> [DATASET CONTENT]
■ ■ ■ ■ ■

(** ** State: the tree and the storage with their static variables, the texts of the
    command line, what the hypervisor told, and the number of calls made to leave the
    boot services. *)
Record linux_state := mk_linux {
  Updating : update_state;
  Texts : cmdline_state;
  VmEnabled : bool;
  HypInfo : Z
}.
Abbreviation LX := (M linux_state).
Definition set_Vm (b : bool) (a : Z) (s : linux_state) : linux_state := mk_linux (Updating s) (Texts s) b a.
Definition texts {A} (m : CL A) : LX A := fun s =>
  match m (Texts s) with
  | Some (a, t) => Some (a, mk_linux (Updating s) t (VmEnabled s) (HypInfo s)) | None => None end.
Definition set_loader_boot (b : boot_state) (t : cmdline_state) : cmdline_state :=
  mk_cmdline (set_Boot b (Loader t)) (DisplayCmdLine t) (DisplayCmdLineLen t) (SystemdSlotEnv t).
(** There is one storage: that of the loader. *)
Definition updating {A} (m : UD A) : LX A := fun s =>
  match m (with_DtStorage (Boot (Loader (Texts s))) (Updating s)) with
  | Some (a, u) => Some (a, mk_linux u (set_loader_boot (DtStorage u) (Texts s)) (VmEnabled s) (HypInfo s))
  | None => None end.
Definition trees {A} (m : DT A) : LX A := updating (fdt (tree_of m)).

Section linux.
Context {FW : Firmware} {BL : BaseLib} {UL : UnicodeLib} {AL : AsciiLib} {AC : AsciiCatLib}.
Context {BC : BuildConfig} {LB : LoaderBuild} {VB : VerifiedBootProtocol} {BM : BootMode}.
Context {BP : BoardProtocols} {BK : BootBuild} {QP : BootProtocols} {ZL : Zlib}.
Context {LF : Libfdt} {LR : LibfdtRw} {DB : DtBuild} {SP : SubsetProtocol} {UP : UpdateProtocols}.
Context {BS : BootServices}.
Variable MemBase : Z.
Variable depth : nat.

(** ** HypervisorMvCalls.c *)
Definition IsVmEnabled : LX bool := gets VmEnabled.
(** 0 for NULL. *)
Definition GetVmData : LX Z :=
  enabled ← IsVmEnabled;
  if enabled : bool then gets HypInfo else
  let (Status, Address_) := HypDtbAddress in
  if EFI_ERROR Status then mret 0 else
  _ ← modify (set_Vm false Address_);
  if Address_ =? 0 then mret 0 else
  _ ← modify (set_Vm true Address_);
  mret Address_.
Fixpoint dtbo_bases (n : nat) (a : Z) : DT (list Z) :=
  match n with
  | O => mret []
  | S n' => x ← word_at MemBase 8 a; l ← dtbo_bases n' (a + 16); mret (x :: l)
  end.
Definition SetHypInfo (Info : Z) (p : BootParamlist) : DT (EFI_STATUS * BootParamlist) :=
  magic ← word_at MemBase 4 Info;
  if negb (magic =? HYP_BOOTINFO_MAGIC) then mret (EFI_UNSUPPORTED, p) else
  n ← word_at MemBase 4 (Info + OFFSET_hyp_num_dtbos);
  let NumDtbos := if HYP_MAX_NUM_DTBOS <? n then HYP_MAX_NUM_DTBOS else n in
  if negb (PoolAvailable 0 (NumDtbos * 8)) then mret (EFI_OUT_OF_RESOURCES, p) else
  l ← dtbo_bases (Z.to_nat NumDtbos) (Info + OFFSET_hyp_linux_aarch64);
  mret (EFI_SUCCESS, set_HypDtbos (Some l) p).
Definition CheckAndSetVmData (p : BootParamlist) : LX (EFI_STATUS * BootParamlist) :=
  Info ← GetVmData;
  if Info =? 0 then mret (EFI_UNSUPPORTED, p) else trees (SetHypInfo Info p).

(** ** The lists of overlays *)
Definition append_status (r : bool * fdt_entry_list) : EFI_STATUS * fdt_entry_list :=
  let (ok, l) := r in if ok then (EFI_SUCCESS, l) else (EFI_OUT_OF_RESOURCES, DeleteDtList l).
Fixpoint contents (l : fdt_entry_list) : DT (list (list Z)) :=
  match l with
  | [] => mret []
  | (a, n) :: l' => b ← load_at MemBase a n; bs ← contents l'; mret (b :: bs)
  end.
Definition totalsize_at (a : Z) : DT Z := t ← from MemBase a; mret (fdt_totalsize t).

(** The overlay of the user, in builds that are not for users. *)
Definition GetOvrdDtb : DT (EFI_STATUS * Z) :=
  let (Status, Image) := LoadUserDtbo in
  if negb (is_success Status) then mret (Status, 0) else
  m ← gets Mem;
  EntryOffset ← access (load32 MemBase m (u64 (Image + OFFSET_Dtbo_DtEntryOffset)));
  if CHECK_ADD64 Image EntryOffset then mret (EFI_INVALID_PARAMETER, 0) else
  let Entry := u64 (Image + EntryOffset) in
  if Entry =? 0 then mret (EFI_INVALID_PARAMETER, 0) else
  EntryCount ← access (load32 MemBase m (u64 (Image + OFFSET_Dtbo_DtEntryCount)));
  if 1 <? EntryCount then mret (EFI_INVALID_PARAMETER, 0) else
  DtOffset ← access (load32 MemBase m (u64 (Entry + 4)));
  let OvrdDtb := u64 (Image + DtOffset) in
  t ← from MemBase OvrdDtb;
  if negb (fdt_check_header t =? 0) || negb (fdt_check_header_ext OvrdDtb t =? 0)
  then mret (EFI_INVALID_PARAMETER, 0) else mret (EFI_SUCCESS, OvrdDtb).

(** The final tree, as bytes of its own, goes to the place of the device tree. *)
Definition ApplyOverlay (p : BootParamlist) (AppendedDtHdr : Z) (DtsList : fdt_entry_list) : DT EFI_STATUS :=
  if AppendedDtHdr =? 0 then mret EFI_INVALID_PARAMETER else
  let finish Final :=
    let size := fdt_totalsize Final in
    if u64 (RamdiskAt (addrs p) - DeviceTreeLoadAddr (addrs p)) <? size then mret EFI_UNSUPPORTED else
    data ← access (rd Final 0 (Z.to_nat size));
    _ ← store_at MemBase (DeviceTreeLoadAddr (addrs p)) data;
    mret EFI_SUCCESS in
  match DtsList with
  | [] => t ← from MemBase AppendedDtHdr; finish t
  | _ =>
    if negb pre_overlay_malloc then mret EFI_OUT_OF_RESOURCES else
    size ← totalsize_at AppendedDtHdr;
    base ← load_at MemBase AppendedDtHdr size;
    if negb (ufdt_install_blob base) then mret EFI_NOT_FOUND else
    overlays ← contents DtsList;
    match ufdt_apply_multi_overlay base overlays with
    | None => mret EFI_NOT_FOUND
    | Some Final => finish Final
    end
  end.

(** ** The device tree of the image *)
(** Where the trees are: the image, its size and the offset in it. *)
Definition dtb_place (Info : LinuxBootInfo) (p : BootParamlist) : DT (Z * Z * Z) :=
  let s := sizes p in
  let pages n := GetNumberOfPages n (PageSize s) in
  if HeaderVersion Info <=? BOOT_HEADER_VERSION_ONE
  then mret (ImageBuffer p + PageSize s + PatchedKernelHdrSize p, KernelSize s, DtbOffset p)
  else if HeaderVersion Info =? BOOT_HEADER_VERSION_TWO then
    hdr ← from MemBase (ImageBuffer p);
    dtbo ← access (v1_recovery_dtbo_size hdr);
    let Offset := u32 (PageSize s * u32 (1 + pages (KernelSize s) + pages (RamdiskSize s) +
                                         pages (SecondSize s) + pages dtbo)) in
    dtb ← access (v2_dtb_size hdr);
    mret (ImageBuffer p, u32 (dtb + Offset), Offset)
  else
    vendor ← from MemBase (VendorImageBuffer p);
    let Offset := u32 (PageSize s * u32 (1 + pages (VendorRamdiskSize s))) in
    dtb ← access (vendor_dtb_size vendor);
    mret (VendorImageBuffer p, u32 (dtb + Offset), Offset).

(** Without overlays: a tree chosen from the list, or the only one behind the image.  The
    latter is looked for in the boot image. *)
Definition append_single (p : BootParamlist) (Size : Z) : DT EFI_STATUS :=
  if Size <=? DtbOffset p then mret EFI_BAD_BUFFER_SIZE else
  let SingleDtHdr := ImageBuffer p + DtbOffset p in
  t ← from MemBase SingleDtHdr;
  if negb (fdt_check_header t =? 0) then mret EFI_NOT_FOUND else
  let n := fdt_totalsize t in
  if Size - DtbOffset p <? n then mret EFI_BAD_BUFFER_SIZE else
  next ← from MemBase (SingleDtHdr + n);
  if fdt_check_header next =? 0 then mret EFI_NOT_FOUND else
  if CHECK_ADD64 (DeviceTreeLoadAddr (addrs p)) n then mret EFI_BAD_BUFFER_SIZE else
  _ ← CopyMem MemBase (DeviceTreeLoadAddr (addrs p)) SingleDtHdr n;
  mret EFI_SUCCESS.
(** The overlays of the hypervisor that have a header. *)
Fixpoint add_hyp_dtbos (bases : list Z) (DtsList : fdt_entry_list) : DT (EFI_STATUS * fdt_entry_list) :=
  match bases with
  | [] => mret (EFI_SUCCESS, DtsList)
  | a :: bases' =>
    if a =? 0 then add_hyp_dtbos bases' DtsList else
    t ← from MemBase a;
    if negb (fdt_check_header t =? 0) then add_hyp_dtbos bases' DtsList else
    let (Status, DtsList) := append_status (AppendToDtList DtsList a (fdt_totalsize t)) in
    if is_success Status then add_hyp_dtbos bases' DtsList else mret (Status, DtsList)
  end.
(** Status and list: the overlay for the board, those of the hypervisor, that of the user. *)
Definition overlays_for (Vm : bool) (p : BootParamlist) : DT (EFI_STATUS * fdt_entry_list) :=
  needed ← GetDtboNeeded;
  r ← (if needed : bool then
         BoardDtb ← GetBoardDtb MemBase (DtboImgBuffer p);
         if BoardDtb =? 0 then mret (EFI_NOT_FOUND, []) else
         size ← totalsize_at BoardDtb;
         mret (append_status (AppendToDtList [] BoardDtb size))
       else mret (EFI_SUCCESS, []));
  let (Status, DtsList) := r : EFI_STATUS * fdt_entry_list in
  if negb (is_success Status) then mret (Status, []) else
  r ← (if Vm then
         match HypDtbos p with
         | None => mret (EFI_NOT_FOUND, [])
         | Some bases => add_hyp_dtbos bases DtsList
         end
       else mret (EFI_SUCCESS, DtsList));
  let (Status, DtsList) := r : EFI_STATUS * fdt_entry_list in
  if negb (is_success Status) then mret (Status, []) else
  if TargetBuildVariantUser then mret (EFI_SUCCESS, DtsList) else
  r ← GetOvrdDtb;
  let (Status, OverrideDtb) := r : EFI_STATUS * Z in
  if is_success Status && negb (OverrideDtb =? 0) then
    size ← totalsize_at OverrideDtb;
    mret (append_status (AppendToDtList DtsList OverrideDtb size))
  else mret (EFI_SUCCESS, DtsList).
Definition DTBImgCheckAndAppendDT (Vm : bool) (Info : LinuxBootInfo) (p : BootParamlist)
  : DT (EFI_STATUS * BootParamlist) :=
  r ← dtb_place Info p;
  let '(Image, Size, Offset) := r : Z * Z * Z in
  let p := set_DtbOffset Offset p in
  r ← LoadAndValidateDtboImg MemBase Info p;
  let (with_overlays, p) := r : bool * BootParamlist in
  if negb with_overlays then
    Dtb ← DeviceTreeAppended MemBase freed_entry_Idx Image Size Offset (DeviceTreeLoadAddr (addrs p));
    if Dtb =? 0 then Status ← append_single p Size; mret (Status, p) else mret (EFI_SUCCESS, p)
  else
    SocDtb ← GetSocDtb MemBase Image Size Offset;
    if SocDtb =? 0 then mret (EFI_NOT_FOUND, p) else
    r ← overlays_for Vm p;
    let (Status, DtsList) := r : EFI_STATUS * fdt_entry_list in
    if negb (is_success Status) then mret (Status, p) else
    Status ← ApplyOverlay p SocDtb DtsList;
    mret (Status, p).

(** ** MDTP: an active one allows only a locked device that enforces dm-verity *)
Definition mdtp_active : bool :=
  let (Status, Active) := IsMdtpActive in
  if EFI_ERROR Status && negb (bool_decide (Status = EFI_NOT_FOUND)) then true else Active.
Definition CheckMDTPStatus (PartitionName : list Z) (Info : LinuxBootInfo) : LD EFI_STATUS :=
  enforcing ← IsEnforcing;
  unlocked ← IsUnlocked;
  if EnableMdtpSupport && mdtp_active && negb enforcing then mret EFI_NOT_STARTED else
  if EnableMdtpSupport && mdtp_active && unlocked then mret EFI_NOT_STARTED else
  PartitionNameAscii ← access (c_string (snd (UnicodeStrToAsciiStrS PartitionName (repeat 0 MAX_GPT_NAME_SIZE)
                                                MAX_GPT_NAME_SIZE)) 0);
  let Len := Z.of_nat (AsciiStrLen PartitionNameAscii) in
  let Len := if MultiSlotBoot Info then u32 (Len - (Z.of_nat MAX_SLOT_SUFFIX_SZ - 1)) else Len in
  let StrPartition := snd (AsciiStrnCpyS [] MAX_GPT_NAME_SIZE (bytes "/") 1) in
  let StrPartition := snd (AsciiStrnCatS StrPartition MAX_GPT_NAME_SIZE PartitionNameAscii (Z.to_nat Len)) in
  if EnableMdtpSupport then
    if bool_decide (LocateMdtp = EFI_NOT_FOUND) then mret LocateMdtp else
    if EFI_ERROR LocateMdtp then mret LocateMdtp else
    mret (MdtpBootState (snd (AsciiStrnCpyS [] MAX_PARTITION_NAME_LEN StrPartition (AsciiStrLen StrPartition))))
  else mret EFI_SUCCESS.

(** ** The last copies.  The status is a number, as that of [UpdateDeviceTree]. *)
Definition copy_ramdisks (Info : LinuxBootInfo) (p : BootParamlist) : DT unit :=
  let At := RamdiskAt (addrs p) in
  At ← (if BOOT_HEADER_VERSION_THREE <=? HeaderVersion Info then
          _ ← CopyMem MemBase At (VendorImageBuffer p + PageSize (sizes p)) (VendorRamdiskSize (sizes p));
          mret (u64 (At + VendorRamdiskSize (sizes p)))
        else mret At);
  CopyMem MemBase At (ImageBuffer p + RamdiskOffset p) (RamdiskSize (sizes p)).
Definition copy_kernel32 (p : BootParamlist) : DT EFI_STATUS :=
  let At := KernelAt (addrs p) in
  if CHECK_ADD64 At (KernelSizeActual p) then mret EFI_BAD_BUFFER_SIZE else
  if DeviceTreeLoadAddr (addrs p) <? u64 (At + KernelSizeActual p) then mret EFI_INVALID_PARAMETER else
  _ ← CopyMem MemBase At (ImageBuffer p + PageSize (sizes p)) (KernelSizeActual p);
  mret EFI_SUCCESS.
Definition LoadAddrAndDTUpdate (Info : LinuxBootInfo) (p : BootParamlist) : UD Z :=
  let RamdiskEndAddr := 0 in
  let TotalRamdiskSize := u32 (RamdiskSize (sizes p) + VendorRamdiskSize (sizes p)) in
  if u64 (RamdiskEndAddr - RamdiskAt (addrs p)) <? TotalRamdiskSize then mret (status_value EFI_BAD_BUFFER_SIZE) else
  if CHECK_ADD64 (ImageBuffer p) (RamdiskOffset p) then mret (status_value EFI_BAD_BUFFER_SIZE) else
  Status ← UpdateDeviceTree MemBase depth (DeviceTreeLoadAddr (addrs p)) (FinalCmdLine p)
             (RamdiskAt (addrs p)) TotalRamdiskSize;
  if negb (Status =? 0) then mret Status else
  _ ← fdt (tree_of (copy_ramdisks Info p));
  if BootingWith32BitKernel (kind p) then
    Status ← fdt (tree_of (copy_kernel32 p)); mret (status_value Status)
  else mret 0.

(** ** ShutdownServices.c: until both calls succeed in a row; the fault is a loop that has
    not ended after [fuel] rounds.  [n] counts the calls of GetMemoryMap. *)
Fixpoint ShutdownUefiBootServices (fuel : nat) (n rounds : nat) : option EFI_STATUS :=
  match fuel with
  | O => fault
  | S fuel' =>
    let exit n Status :=
      if EFI_ERROR Status then ShutdownUefiBootServices fuel' n (S rounds) else
      let Status := ExitBootServices rounds in
      if EFI_ERROR Status then ShutdownUefiBootServices fuel' n (S rounds) else Some Status in
    if bool_decide (GetMemoryMap n = EFI_BUFFER_TOO_SMALL) then
      if negb (PagesAvailable rounds) then Some EFI_OUT_OF_RESOURCES
      else exit (S (S n)) (GetMemoryMap (S n))
    else exit (S n) (GetMemoryMap n)
  end.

■ ■ ■ ■ ■

> [EXERCISE BRIEF] Copy each line above containing the string "next".

> [ANSWER FOR THE TASK]
  next ← from MemBase (SingleDtHdr + n);
  if fdt_check_header next =? 0 then mret EFI_NOT_FOUND else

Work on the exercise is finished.